◆ WORK REQUIRED
Using the records below, write out again exactly the lines that begin at the line containing "Definition all_types : list" and end at the line containing "TimeId; TrustAnchorV1Id; TrustAnchorV1TbsCertificateId;", and no other lines.

◆ DATA PROVIDED
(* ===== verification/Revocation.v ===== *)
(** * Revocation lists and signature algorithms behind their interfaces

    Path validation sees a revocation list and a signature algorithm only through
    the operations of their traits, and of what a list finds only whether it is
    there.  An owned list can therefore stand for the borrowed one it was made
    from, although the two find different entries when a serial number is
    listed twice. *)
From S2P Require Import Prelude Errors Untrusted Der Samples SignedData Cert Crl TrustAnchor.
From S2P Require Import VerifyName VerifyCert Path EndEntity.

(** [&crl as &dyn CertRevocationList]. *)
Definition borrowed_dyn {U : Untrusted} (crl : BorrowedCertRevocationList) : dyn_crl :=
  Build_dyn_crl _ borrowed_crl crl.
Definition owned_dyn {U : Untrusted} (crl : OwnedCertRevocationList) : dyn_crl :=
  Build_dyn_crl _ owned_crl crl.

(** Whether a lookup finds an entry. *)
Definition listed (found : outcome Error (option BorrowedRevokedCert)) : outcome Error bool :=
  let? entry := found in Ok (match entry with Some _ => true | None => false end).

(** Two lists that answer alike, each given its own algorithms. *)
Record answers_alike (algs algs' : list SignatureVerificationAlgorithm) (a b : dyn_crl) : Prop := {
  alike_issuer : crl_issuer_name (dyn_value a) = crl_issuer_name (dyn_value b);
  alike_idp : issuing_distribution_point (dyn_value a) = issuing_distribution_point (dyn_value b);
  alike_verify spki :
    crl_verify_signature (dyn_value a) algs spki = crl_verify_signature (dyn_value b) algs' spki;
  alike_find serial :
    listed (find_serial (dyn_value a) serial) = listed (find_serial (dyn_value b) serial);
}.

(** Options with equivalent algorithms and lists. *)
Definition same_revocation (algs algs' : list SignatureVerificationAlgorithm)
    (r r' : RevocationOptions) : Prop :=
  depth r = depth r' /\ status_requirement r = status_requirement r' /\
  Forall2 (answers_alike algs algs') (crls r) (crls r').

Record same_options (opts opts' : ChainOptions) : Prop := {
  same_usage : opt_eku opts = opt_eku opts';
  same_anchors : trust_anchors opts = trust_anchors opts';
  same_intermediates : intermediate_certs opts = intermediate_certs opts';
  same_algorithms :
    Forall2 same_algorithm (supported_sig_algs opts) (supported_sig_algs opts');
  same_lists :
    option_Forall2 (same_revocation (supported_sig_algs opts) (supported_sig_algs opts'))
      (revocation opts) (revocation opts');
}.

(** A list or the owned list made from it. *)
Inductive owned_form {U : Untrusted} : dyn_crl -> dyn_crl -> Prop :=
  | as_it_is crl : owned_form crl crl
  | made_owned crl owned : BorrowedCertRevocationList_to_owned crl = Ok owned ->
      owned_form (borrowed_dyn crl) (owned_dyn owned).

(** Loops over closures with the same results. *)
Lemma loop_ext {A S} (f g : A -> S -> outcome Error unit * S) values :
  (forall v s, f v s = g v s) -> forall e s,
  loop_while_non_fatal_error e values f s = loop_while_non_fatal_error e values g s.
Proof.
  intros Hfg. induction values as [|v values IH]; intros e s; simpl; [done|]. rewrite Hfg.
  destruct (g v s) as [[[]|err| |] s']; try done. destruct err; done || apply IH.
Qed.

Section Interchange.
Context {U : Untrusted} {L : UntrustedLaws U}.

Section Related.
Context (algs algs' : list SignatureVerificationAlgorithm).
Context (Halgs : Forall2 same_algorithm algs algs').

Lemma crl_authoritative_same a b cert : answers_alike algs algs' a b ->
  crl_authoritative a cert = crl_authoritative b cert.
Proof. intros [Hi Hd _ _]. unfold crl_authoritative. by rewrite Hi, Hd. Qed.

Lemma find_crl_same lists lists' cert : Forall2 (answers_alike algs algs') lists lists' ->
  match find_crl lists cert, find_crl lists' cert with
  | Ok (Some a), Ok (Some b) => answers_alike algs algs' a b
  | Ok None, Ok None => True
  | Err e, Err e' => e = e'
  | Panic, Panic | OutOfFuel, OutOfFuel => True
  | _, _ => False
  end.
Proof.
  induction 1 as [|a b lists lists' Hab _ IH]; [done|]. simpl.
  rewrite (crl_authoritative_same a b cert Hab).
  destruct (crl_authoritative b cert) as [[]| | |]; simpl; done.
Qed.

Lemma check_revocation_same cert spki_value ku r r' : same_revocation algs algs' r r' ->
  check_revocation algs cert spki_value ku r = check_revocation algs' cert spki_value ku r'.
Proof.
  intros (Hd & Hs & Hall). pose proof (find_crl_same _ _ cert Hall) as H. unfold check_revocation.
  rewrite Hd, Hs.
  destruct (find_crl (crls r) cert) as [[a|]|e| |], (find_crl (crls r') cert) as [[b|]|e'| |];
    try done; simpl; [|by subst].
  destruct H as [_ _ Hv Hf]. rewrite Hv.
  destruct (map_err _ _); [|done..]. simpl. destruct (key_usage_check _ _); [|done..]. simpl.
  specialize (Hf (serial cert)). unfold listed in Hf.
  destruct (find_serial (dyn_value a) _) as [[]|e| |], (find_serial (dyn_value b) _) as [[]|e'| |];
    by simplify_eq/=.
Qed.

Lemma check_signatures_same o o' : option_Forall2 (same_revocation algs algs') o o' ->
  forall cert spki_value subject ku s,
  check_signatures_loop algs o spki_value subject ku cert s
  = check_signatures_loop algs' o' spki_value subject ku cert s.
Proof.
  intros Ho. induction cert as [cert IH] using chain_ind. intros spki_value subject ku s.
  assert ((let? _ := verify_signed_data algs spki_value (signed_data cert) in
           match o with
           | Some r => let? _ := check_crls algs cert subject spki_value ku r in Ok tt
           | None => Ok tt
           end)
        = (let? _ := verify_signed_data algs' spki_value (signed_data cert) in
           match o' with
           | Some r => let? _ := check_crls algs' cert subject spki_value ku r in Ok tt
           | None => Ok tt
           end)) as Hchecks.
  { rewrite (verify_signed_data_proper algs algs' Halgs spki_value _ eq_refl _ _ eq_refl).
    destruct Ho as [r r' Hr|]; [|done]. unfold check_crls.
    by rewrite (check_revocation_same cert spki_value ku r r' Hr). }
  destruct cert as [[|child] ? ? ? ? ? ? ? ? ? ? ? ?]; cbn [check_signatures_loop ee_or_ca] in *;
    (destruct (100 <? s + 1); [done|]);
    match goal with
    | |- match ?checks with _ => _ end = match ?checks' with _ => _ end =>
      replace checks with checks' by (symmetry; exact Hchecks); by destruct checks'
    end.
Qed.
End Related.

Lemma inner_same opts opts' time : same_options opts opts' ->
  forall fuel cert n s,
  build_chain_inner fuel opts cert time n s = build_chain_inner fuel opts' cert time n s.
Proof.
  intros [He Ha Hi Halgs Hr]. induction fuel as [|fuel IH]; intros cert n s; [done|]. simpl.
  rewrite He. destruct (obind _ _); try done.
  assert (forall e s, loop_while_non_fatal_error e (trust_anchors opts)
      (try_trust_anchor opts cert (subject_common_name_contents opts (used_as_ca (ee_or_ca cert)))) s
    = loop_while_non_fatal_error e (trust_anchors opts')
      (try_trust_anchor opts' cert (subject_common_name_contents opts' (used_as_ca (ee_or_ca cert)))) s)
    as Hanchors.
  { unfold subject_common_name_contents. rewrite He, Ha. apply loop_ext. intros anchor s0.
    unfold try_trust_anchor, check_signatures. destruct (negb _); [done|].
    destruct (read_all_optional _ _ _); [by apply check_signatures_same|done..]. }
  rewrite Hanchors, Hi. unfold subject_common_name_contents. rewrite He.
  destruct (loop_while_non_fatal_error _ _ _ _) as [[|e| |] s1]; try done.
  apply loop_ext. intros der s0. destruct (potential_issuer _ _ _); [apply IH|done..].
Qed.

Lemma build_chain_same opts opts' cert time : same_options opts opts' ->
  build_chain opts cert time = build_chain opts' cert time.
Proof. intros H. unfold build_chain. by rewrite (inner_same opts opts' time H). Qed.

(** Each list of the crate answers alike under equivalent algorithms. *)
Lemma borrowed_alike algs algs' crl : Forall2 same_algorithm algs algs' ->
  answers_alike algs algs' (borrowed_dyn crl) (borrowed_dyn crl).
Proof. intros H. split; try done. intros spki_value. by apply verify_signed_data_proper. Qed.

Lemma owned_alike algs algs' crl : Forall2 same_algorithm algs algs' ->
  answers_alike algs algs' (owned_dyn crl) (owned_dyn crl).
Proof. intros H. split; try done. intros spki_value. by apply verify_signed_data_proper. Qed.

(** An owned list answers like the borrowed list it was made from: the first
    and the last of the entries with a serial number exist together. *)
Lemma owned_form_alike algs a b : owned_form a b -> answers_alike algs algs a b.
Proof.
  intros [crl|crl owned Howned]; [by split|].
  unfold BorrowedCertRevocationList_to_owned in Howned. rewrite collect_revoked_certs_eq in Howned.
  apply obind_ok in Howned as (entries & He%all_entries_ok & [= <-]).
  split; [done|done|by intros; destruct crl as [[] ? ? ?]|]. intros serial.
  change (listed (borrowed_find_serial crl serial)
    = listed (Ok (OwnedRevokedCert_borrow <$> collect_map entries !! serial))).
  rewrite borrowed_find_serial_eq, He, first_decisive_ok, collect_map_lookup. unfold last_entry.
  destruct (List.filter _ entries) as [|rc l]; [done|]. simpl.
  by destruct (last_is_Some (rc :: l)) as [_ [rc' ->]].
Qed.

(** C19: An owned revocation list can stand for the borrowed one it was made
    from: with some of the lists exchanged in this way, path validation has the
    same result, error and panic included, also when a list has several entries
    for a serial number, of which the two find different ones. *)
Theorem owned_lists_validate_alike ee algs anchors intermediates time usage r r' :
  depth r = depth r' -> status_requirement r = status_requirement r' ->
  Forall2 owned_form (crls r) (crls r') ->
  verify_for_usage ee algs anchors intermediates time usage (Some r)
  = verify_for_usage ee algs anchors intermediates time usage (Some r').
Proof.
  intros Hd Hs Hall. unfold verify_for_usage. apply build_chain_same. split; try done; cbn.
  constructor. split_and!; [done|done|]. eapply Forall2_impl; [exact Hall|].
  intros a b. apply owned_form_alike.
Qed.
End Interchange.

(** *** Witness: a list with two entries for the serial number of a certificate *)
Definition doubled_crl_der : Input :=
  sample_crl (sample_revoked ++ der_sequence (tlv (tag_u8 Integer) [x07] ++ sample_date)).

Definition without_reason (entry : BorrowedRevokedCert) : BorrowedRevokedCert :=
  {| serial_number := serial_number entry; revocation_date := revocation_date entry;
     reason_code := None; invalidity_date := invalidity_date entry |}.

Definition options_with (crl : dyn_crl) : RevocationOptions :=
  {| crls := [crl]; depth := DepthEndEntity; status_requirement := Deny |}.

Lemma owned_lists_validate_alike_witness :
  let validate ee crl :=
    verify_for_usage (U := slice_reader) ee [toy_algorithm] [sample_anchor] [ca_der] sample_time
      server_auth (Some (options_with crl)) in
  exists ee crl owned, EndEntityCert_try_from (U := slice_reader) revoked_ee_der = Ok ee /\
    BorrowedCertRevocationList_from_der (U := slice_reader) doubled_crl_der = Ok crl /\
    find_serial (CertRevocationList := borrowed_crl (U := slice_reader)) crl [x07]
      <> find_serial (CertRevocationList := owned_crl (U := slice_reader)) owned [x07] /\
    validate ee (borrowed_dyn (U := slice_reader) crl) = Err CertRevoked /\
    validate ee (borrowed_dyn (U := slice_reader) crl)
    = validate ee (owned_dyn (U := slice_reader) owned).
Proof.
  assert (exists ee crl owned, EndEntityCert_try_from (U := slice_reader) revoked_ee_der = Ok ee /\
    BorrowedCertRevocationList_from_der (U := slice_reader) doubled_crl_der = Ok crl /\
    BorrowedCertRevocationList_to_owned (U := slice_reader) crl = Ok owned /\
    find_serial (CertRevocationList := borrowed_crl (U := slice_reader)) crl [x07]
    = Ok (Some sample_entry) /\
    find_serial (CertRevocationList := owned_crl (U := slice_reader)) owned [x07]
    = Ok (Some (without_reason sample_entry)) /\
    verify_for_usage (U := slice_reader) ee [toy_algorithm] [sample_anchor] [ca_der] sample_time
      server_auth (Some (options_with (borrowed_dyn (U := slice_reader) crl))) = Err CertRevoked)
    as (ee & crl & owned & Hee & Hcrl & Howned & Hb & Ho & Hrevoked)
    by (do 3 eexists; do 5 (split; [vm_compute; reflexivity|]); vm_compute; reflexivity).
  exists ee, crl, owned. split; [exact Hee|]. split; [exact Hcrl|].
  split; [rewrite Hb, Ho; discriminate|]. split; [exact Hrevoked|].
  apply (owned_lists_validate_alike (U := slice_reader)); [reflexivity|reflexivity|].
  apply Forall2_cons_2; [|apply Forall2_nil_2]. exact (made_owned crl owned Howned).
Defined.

...

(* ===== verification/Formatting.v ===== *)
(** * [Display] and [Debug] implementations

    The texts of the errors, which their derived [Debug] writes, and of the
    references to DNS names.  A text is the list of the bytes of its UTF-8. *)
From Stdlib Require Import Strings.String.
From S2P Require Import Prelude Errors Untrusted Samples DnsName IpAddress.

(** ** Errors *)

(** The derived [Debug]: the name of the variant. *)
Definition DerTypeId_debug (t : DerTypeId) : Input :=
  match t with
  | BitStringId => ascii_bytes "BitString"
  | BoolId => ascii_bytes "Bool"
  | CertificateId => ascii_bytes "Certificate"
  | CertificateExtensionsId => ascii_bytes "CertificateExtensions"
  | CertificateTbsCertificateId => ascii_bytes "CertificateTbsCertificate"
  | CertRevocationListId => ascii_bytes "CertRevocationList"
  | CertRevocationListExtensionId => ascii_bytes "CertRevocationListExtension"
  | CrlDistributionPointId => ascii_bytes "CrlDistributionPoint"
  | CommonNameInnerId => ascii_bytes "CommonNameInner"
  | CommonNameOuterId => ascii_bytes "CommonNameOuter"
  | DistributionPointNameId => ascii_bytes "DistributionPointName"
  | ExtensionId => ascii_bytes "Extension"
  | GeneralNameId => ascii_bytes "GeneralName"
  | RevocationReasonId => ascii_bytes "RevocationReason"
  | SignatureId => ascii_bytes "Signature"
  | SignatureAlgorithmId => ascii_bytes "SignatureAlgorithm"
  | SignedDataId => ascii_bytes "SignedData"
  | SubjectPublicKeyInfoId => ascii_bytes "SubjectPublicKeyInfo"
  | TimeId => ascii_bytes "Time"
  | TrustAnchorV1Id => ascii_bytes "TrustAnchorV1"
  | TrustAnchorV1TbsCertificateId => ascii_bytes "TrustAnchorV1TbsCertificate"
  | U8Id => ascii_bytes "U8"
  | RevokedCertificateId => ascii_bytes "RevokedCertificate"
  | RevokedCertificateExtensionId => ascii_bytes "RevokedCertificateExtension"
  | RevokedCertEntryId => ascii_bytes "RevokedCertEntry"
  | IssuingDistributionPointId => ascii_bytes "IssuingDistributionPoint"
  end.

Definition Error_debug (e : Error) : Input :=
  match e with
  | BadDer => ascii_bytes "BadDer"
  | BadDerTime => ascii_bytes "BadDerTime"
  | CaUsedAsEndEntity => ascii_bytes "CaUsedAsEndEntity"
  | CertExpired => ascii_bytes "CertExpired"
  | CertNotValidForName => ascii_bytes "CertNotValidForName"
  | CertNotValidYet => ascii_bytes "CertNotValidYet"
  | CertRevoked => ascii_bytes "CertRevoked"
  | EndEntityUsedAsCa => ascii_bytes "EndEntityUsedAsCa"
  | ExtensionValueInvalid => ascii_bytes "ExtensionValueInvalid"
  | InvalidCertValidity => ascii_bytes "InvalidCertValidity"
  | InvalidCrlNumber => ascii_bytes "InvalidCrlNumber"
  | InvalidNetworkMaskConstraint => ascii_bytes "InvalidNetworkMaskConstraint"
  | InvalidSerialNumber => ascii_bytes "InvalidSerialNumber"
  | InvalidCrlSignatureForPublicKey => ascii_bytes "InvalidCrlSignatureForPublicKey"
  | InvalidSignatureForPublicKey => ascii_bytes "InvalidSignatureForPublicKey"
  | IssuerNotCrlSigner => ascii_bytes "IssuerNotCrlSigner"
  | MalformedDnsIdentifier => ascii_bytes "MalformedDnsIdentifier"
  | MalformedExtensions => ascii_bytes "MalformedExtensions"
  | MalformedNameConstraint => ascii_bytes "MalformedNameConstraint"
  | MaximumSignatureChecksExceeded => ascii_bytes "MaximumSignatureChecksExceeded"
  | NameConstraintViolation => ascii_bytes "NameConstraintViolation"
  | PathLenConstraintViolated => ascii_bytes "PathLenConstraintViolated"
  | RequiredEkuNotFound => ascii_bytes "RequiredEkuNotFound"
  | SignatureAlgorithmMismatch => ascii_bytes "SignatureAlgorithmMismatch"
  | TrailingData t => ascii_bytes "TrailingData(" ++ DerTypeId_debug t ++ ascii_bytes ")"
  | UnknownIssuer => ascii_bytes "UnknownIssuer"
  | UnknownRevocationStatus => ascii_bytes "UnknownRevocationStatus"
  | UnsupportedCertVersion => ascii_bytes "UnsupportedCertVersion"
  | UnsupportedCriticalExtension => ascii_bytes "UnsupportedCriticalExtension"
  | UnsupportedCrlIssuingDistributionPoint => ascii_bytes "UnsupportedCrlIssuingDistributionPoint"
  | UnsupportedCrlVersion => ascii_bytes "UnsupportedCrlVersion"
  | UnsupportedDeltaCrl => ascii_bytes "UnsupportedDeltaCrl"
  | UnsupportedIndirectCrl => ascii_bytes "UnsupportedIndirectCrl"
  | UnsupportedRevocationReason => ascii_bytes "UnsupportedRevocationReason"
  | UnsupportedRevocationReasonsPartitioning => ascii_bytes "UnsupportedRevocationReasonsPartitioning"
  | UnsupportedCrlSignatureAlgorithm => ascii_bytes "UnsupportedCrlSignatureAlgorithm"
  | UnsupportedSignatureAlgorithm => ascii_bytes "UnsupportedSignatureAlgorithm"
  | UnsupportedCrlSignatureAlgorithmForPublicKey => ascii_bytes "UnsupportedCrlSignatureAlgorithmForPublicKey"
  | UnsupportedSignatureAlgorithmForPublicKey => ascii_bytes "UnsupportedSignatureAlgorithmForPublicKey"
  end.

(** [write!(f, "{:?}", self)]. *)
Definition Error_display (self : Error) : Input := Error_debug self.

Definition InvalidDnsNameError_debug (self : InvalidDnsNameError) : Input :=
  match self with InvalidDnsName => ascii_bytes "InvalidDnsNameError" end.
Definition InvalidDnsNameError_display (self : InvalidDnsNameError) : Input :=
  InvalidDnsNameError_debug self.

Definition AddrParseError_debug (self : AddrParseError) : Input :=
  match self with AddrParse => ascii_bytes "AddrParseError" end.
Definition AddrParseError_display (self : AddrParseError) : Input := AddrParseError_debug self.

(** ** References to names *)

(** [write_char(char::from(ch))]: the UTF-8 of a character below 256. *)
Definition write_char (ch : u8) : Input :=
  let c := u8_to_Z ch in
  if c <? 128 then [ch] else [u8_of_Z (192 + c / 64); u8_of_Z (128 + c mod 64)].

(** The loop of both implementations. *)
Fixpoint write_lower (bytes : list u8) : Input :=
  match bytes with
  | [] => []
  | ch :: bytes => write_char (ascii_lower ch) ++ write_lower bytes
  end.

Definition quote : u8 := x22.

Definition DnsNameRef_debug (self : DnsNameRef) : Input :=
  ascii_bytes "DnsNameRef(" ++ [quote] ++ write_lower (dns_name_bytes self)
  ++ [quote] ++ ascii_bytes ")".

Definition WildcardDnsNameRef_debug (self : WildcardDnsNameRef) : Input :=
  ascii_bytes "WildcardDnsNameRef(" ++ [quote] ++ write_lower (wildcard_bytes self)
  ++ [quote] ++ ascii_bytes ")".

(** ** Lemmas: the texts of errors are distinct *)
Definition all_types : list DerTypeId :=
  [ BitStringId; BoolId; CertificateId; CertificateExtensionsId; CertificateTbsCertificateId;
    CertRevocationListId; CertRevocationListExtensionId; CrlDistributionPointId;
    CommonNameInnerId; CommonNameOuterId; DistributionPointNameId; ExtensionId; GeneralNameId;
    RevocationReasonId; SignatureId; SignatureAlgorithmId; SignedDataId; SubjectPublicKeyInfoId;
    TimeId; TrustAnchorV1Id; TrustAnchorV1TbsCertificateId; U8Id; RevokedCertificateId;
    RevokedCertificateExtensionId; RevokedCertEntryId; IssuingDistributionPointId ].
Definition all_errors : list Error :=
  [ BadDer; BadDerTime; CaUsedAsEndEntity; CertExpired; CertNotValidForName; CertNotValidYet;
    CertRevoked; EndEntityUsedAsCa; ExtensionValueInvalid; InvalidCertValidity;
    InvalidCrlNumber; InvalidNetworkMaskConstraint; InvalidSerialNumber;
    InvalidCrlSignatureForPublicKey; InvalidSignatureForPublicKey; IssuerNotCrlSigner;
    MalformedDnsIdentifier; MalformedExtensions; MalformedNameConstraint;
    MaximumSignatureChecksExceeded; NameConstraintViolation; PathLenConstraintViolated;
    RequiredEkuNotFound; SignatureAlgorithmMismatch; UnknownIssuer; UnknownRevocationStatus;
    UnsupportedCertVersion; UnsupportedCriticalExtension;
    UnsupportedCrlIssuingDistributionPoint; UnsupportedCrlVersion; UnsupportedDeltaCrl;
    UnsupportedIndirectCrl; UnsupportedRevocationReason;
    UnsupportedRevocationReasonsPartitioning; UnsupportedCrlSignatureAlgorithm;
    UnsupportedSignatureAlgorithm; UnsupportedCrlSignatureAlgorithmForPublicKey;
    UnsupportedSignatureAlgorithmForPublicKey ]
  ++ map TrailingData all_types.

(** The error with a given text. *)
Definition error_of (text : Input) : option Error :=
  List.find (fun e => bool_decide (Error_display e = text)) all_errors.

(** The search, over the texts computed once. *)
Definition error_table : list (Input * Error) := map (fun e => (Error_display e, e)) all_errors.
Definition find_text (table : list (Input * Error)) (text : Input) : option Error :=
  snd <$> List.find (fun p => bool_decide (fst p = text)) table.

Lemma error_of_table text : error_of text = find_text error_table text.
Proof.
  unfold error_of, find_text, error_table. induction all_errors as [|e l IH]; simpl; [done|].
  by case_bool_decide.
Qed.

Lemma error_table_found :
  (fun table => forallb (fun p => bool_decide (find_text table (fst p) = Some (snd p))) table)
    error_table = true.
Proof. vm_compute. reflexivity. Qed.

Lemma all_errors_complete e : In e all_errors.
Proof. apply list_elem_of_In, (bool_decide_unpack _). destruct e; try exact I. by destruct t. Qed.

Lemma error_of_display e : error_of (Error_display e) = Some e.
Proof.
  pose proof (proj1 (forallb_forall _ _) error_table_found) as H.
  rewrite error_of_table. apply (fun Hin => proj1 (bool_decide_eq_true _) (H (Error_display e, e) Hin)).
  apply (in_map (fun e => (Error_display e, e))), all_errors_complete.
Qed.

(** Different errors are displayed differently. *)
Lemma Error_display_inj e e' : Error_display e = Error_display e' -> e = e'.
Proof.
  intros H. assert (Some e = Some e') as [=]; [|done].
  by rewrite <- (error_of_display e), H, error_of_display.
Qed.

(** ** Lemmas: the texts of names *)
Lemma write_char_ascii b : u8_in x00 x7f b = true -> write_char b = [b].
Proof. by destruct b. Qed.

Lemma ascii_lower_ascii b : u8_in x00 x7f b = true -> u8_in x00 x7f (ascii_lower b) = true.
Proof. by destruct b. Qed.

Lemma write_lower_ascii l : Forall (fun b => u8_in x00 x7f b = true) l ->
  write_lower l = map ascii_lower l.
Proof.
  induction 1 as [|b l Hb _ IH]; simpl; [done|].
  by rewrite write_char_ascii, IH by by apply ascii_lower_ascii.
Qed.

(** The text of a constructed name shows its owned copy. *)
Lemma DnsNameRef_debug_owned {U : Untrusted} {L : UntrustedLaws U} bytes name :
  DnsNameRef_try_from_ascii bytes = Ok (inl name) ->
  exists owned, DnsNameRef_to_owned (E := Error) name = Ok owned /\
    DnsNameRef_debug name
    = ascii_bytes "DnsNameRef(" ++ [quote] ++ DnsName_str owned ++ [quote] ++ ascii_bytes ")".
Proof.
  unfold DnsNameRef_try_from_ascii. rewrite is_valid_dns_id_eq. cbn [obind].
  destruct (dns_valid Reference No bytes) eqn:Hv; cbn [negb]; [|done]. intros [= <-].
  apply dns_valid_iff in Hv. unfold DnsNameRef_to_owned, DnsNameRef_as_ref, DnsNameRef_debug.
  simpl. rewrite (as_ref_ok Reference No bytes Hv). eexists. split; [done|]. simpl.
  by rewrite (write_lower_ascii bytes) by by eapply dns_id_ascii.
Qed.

◆ WRITTEN SOLUTION
Definition all_types : list DerTypeId :=
  [ BitStringId; BoolId; CertificateId; CertificateExtensionsId; CertificateTbsCertificateId;
    CertRevocationListId; CertRevocationListExtensionId; CrlDistributionPointId;
    CommonNameInnerId; CommonNameOuterId; DistributionPointNameId; ExtensionId; GeneralNameId;
    RevocationReasonId; SignatureId; SignatureAlgorithmId; SignedDataId; SubjectPublicKeyInfoId;
    TimeId; TrustAnchorV1Id; TrustAnchorV1TbsCertificateId; U8Id; RevokedCertificateId;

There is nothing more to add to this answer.